- [EXERCISE AIM]:
Word for word, transcribe the data below from the line with "Module Binary." to the line with "RegionalIndicator | SentenceTerminal", keeping both of those lines.

- [INPUT MATERIAL]:
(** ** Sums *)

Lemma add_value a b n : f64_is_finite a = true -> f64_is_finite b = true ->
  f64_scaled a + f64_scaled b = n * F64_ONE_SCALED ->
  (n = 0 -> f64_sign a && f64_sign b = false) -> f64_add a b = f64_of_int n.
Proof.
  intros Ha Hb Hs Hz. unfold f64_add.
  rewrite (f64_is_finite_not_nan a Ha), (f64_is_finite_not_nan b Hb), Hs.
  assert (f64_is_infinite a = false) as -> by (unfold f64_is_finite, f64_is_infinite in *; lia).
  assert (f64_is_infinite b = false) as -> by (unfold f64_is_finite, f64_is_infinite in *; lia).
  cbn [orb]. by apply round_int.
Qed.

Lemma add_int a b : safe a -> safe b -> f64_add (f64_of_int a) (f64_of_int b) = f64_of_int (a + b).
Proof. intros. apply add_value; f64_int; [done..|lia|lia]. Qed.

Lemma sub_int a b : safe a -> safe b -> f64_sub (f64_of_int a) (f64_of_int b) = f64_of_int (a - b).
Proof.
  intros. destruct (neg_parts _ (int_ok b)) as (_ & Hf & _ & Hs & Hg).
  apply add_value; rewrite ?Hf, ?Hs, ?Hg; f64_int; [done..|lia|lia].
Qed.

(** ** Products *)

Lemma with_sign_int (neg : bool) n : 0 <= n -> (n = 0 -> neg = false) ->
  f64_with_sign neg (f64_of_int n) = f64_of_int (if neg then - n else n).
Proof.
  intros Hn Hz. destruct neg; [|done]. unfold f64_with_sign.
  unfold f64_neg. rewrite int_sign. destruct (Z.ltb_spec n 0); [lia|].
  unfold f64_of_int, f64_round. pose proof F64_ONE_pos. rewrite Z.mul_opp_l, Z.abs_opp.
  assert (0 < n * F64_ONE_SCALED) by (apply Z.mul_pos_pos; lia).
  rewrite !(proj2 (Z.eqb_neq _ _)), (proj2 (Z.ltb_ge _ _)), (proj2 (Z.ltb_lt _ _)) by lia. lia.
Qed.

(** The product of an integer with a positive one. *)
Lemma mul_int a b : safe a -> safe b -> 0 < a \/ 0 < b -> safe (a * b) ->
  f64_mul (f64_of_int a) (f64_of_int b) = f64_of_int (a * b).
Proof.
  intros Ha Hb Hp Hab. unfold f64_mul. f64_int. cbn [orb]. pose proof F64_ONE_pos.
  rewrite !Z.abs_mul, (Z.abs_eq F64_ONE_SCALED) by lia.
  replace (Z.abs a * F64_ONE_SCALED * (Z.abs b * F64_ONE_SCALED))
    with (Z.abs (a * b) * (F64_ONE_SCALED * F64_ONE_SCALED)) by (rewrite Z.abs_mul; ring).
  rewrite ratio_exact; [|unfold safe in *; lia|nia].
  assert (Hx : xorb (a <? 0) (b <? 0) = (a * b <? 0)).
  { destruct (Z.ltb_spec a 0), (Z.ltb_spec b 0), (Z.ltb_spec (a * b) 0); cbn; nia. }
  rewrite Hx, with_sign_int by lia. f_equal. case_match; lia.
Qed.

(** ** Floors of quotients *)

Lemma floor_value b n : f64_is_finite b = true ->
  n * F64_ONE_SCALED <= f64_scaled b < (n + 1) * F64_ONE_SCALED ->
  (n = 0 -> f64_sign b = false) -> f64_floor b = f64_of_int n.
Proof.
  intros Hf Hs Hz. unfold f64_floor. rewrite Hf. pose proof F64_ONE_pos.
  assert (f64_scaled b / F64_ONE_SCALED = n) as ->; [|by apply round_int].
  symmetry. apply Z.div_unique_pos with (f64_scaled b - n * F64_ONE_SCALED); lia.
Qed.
* * *
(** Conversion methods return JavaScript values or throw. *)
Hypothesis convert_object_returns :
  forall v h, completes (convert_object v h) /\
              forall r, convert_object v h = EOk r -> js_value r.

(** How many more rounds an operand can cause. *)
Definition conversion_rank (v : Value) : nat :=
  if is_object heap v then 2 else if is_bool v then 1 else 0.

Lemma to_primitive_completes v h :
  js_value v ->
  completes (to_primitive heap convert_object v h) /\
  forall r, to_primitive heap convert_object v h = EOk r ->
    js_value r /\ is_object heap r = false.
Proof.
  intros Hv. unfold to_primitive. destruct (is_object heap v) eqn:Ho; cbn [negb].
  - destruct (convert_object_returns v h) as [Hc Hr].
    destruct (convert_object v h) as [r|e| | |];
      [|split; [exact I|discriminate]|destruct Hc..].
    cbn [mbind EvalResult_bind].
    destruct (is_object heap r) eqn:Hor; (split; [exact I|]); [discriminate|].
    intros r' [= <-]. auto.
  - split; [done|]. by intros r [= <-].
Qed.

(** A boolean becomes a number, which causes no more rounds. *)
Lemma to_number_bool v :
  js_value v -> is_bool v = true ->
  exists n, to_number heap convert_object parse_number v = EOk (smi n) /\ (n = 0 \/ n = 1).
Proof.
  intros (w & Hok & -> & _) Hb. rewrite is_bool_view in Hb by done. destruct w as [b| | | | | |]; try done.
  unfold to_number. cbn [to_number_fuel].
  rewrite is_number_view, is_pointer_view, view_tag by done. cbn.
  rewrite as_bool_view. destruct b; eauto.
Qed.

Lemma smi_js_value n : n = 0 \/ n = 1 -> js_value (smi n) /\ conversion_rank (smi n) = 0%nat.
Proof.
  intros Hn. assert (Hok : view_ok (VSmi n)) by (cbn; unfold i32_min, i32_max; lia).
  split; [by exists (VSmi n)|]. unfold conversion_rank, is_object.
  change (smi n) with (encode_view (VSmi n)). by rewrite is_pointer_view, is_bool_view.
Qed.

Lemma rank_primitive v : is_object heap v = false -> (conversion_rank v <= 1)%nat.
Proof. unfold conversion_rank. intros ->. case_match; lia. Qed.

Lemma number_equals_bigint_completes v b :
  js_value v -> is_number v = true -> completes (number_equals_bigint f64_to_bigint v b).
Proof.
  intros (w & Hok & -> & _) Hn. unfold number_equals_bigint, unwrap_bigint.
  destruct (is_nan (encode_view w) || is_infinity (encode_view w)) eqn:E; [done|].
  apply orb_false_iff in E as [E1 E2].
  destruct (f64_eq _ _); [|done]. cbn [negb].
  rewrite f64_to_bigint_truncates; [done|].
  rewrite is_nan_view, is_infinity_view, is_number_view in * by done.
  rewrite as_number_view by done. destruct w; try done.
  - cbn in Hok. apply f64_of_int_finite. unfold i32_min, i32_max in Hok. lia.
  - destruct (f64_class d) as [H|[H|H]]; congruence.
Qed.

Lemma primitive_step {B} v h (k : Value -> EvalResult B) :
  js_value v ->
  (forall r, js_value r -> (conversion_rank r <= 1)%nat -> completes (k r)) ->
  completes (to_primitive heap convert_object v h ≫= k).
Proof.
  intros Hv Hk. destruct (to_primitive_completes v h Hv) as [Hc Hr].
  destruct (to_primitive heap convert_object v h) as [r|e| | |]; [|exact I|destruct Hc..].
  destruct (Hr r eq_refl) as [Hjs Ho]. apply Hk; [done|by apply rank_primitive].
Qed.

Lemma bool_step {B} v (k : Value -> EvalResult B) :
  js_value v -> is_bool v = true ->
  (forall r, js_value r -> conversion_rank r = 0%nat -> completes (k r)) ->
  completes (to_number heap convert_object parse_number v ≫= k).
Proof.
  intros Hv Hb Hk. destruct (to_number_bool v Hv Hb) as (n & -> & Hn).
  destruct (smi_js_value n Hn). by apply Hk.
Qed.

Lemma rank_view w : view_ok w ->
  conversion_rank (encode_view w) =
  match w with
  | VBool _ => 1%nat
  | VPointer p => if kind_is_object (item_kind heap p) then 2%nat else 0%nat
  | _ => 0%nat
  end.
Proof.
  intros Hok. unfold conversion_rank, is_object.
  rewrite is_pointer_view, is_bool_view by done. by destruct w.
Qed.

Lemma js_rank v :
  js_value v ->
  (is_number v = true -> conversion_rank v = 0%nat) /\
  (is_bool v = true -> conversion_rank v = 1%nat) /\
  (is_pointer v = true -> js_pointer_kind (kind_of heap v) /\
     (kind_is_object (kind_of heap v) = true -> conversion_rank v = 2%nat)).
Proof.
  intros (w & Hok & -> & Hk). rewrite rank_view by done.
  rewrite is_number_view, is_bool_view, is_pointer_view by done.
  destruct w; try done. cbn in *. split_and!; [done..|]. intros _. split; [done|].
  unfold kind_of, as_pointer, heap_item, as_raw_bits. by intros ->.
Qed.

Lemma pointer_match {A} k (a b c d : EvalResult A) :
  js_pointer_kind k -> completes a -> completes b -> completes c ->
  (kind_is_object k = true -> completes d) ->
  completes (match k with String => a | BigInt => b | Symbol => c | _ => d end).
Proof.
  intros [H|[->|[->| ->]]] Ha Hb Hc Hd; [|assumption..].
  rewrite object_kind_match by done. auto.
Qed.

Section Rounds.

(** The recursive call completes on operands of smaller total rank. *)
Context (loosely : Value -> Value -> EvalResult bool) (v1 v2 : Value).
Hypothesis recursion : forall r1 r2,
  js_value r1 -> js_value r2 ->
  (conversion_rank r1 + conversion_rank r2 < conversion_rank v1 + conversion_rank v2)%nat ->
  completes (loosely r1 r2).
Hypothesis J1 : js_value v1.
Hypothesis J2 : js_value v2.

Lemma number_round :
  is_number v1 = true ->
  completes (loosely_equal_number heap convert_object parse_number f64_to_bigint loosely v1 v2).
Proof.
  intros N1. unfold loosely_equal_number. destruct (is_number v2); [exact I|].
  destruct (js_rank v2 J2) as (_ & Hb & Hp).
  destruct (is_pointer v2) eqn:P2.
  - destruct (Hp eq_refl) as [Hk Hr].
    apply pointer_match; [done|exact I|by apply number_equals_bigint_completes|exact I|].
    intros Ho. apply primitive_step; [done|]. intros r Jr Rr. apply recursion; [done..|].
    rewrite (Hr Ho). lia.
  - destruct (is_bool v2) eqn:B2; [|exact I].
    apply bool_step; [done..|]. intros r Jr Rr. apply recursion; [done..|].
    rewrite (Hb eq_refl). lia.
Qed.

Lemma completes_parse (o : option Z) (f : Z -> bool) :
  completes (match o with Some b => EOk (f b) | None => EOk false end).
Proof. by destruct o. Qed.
--
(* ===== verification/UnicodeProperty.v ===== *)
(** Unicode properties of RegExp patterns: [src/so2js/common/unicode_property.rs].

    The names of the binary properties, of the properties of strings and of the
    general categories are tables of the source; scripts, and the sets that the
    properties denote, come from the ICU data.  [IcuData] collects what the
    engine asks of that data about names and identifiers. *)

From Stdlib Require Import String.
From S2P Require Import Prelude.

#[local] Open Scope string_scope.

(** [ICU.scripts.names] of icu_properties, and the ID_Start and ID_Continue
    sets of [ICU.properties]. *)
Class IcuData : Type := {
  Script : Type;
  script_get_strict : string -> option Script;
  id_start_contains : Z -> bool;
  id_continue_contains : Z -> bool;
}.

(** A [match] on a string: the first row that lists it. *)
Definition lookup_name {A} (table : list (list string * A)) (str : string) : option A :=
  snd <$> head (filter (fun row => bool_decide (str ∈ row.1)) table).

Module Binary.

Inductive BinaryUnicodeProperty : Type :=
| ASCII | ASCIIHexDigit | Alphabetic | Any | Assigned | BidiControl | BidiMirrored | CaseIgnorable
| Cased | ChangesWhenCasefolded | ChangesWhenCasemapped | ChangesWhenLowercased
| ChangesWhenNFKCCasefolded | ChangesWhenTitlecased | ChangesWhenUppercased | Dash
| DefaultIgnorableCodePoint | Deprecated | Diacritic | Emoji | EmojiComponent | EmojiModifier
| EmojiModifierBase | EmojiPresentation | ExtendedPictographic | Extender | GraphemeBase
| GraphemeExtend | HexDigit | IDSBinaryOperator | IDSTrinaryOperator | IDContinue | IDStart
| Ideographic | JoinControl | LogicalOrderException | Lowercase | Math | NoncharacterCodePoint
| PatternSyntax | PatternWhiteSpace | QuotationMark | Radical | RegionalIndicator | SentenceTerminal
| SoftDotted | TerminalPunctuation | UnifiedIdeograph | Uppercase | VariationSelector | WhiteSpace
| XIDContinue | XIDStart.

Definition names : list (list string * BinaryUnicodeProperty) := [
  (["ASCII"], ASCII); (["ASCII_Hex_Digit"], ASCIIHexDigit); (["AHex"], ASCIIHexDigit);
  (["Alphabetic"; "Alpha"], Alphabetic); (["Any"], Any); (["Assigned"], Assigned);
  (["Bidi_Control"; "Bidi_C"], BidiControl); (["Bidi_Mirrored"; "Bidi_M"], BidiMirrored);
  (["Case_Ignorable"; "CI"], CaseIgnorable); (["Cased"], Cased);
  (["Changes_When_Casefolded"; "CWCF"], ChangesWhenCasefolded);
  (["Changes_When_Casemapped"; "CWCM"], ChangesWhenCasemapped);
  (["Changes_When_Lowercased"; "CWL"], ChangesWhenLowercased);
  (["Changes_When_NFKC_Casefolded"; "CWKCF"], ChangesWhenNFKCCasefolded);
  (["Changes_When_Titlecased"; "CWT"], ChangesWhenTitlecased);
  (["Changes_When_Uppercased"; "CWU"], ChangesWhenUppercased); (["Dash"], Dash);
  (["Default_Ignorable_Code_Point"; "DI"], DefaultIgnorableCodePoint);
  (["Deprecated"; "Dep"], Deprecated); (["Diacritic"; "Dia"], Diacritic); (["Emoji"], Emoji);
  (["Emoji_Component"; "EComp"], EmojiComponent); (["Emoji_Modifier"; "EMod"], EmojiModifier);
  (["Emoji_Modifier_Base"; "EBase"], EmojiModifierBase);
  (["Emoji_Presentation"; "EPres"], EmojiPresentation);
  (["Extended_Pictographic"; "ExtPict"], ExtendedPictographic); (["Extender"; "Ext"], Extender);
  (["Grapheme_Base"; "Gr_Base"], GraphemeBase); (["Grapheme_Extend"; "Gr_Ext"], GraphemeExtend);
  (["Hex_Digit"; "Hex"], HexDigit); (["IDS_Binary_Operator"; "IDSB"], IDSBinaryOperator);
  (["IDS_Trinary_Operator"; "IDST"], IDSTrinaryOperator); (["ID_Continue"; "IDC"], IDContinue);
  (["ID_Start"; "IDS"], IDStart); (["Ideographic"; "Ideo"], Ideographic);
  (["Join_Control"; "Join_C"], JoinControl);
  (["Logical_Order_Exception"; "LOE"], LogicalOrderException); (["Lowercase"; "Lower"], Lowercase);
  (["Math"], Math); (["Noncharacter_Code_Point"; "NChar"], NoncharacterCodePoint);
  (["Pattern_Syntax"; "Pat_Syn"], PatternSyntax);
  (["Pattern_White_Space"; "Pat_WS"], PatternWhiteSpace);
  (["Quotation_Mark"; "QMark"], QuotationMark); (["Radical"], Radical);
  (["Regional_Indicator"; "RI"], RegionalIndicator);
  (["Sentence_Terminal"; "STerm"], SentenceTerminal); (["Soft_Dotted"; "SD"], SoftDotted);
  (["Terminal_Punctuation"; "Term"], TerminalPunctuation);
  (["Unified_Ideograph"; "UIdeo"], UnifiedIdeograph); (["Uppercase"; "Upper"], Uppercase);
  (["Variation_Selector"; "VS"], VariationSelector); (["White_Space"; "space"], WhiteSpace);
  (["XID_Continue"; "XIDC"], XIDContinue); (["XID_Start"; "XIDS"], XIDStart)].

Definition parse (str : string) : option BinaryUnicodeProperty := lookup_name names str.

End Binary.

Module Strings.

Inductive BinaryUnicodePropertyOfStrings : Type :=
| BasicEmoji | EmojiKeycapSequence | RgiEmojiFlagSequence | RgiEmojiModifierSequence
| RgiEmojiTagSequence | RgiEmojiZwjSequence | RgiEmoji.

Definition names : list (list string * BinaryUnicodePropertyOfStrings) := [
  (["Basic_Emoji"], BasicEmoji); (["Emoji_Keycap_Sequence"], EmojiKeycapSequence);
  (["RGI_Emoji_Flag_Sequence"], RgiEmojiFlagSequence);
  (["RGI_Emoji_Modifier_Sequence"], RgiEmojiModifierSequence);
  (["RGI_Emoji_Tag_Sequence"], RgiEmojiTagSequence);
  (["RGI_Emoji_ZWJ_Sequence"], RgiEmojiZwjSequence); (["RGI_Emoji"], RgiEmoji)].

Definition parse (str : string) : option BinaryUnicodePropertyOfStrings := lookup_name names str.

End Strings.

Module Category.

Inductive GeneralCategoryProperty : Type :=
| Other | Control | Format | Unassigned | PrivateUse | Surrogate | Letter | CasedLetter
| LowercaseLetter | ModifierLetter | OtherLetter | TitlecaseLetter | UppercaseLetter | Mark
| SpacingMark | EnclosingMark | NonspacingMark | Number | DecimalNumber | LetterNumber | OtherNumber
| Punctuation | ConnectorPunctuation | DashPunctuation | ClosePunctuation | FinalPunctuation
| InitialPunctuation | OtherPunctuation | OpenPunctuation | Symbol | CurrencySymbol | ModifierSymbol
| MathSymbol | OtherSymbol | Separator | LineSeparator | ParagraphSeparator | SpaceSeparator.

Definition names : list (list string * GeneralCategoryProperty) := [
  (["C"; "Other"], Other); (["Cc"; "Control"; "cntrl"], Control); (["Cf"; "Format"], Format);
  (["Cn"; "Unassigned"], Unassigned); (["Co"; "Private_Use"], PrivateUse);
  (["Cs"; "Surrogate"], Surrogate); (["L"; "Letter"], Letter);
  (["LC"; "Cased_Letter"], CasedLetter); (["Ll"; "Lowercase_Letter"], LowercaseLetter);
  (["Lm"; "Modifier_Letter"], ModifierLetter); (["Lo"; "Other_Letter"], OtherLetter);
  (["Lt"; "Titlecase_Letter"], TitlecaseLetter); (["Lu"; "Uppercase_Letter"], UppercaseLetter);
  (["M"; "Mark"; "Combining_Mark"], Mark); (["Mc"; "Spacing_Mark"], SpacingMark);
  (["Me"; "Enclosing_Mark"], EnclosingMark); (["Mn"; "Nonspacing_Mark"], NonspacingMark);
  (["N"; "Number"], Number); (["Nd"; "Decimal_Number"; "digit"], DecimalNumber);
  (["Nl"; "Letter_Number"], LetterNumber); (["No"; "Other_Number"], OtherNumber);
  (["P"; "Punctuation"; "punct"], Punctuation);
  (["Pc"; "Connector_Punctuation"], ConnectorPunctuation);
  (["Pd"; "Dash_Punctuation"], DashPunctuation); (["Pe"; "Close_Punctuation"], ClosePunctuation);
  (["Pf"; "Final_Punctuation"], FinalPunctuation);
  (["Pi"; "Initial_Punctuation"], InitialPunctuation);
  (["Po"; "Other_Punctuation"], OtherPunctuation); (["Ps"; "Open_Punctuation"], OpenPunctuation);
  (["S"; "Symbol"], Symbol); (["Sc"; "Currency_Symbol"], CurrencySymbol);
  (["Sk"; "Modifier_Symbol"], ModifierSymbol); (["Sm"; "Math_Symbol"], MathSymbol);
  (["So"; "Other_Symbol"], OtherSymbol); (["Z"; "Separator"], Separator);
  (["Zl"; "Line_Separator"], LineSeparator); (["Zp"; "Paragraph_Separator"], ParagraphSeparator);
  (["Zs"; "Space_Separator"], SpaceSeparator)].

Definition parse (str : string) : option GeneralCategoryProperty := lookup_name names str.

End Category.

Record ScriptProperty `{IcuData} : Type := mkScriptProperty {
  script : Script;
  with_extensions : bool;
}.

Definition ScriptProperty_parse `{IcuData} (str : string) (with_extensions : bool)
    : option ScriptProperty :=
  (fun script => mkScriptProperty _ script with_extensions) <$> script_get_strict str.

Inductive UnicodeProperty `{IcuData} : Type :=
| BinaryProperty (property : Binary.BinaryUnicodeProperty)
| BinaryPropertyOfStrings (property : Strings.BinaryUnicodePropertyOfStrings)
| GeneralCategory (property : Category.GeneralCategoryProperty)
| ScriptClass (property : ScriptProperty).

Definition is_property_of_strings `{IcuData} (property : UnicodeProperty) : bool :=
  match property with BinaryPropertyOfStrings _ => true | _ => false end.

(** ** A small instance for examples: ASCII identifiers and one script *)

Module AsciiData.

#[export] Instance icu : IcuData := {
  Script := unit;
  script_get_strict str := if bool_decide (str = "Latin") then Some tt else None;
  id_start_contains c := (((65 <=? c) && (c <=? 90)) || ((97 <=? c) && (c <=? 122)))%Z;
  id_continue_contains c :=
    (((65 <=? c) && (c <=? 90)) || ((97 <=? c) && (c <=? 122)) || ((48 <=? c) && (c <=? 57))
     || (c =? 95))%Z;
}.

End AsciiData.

- [RESULT OF THE TASK]:
Module Binary.

Inductive BinaryUnicodeProperty : Type :=
| ASCII | ASCIIHexDigit | Alphabetic | Any | Assigned | BidiControl | BidiMirrored | CaseIgnorable
| Cased | ChangesWhenCasefolded | ChangesWhenCasemapped | ChangesWhenLowercased
| ChangesWhenNFKCCasefolded | ChangesWhenTitlecased | ChangesWhenUppercased | Dash
| DefaultIgnorableCodePoint | Deprecated | Diacritic | Emoji | EmojiComponent | EmojiModifier
| EmojiModifierBase | EmojiPresentation | ExtendedPictographic | Extender | GraphemeBase
| GraphemeExtend | HexDigit | IDSBinaryOperator | IDSTrinaryOperator | IDContinue | IDStart
| Ideographic | JoinControl | LogicalOrderException | Lowercase | Math | NoncharacterCodePoint
| PatternSyntax | PatternWhiteSpace | QuotationMark | Radical | RegionalIndicator | SentenceTerminal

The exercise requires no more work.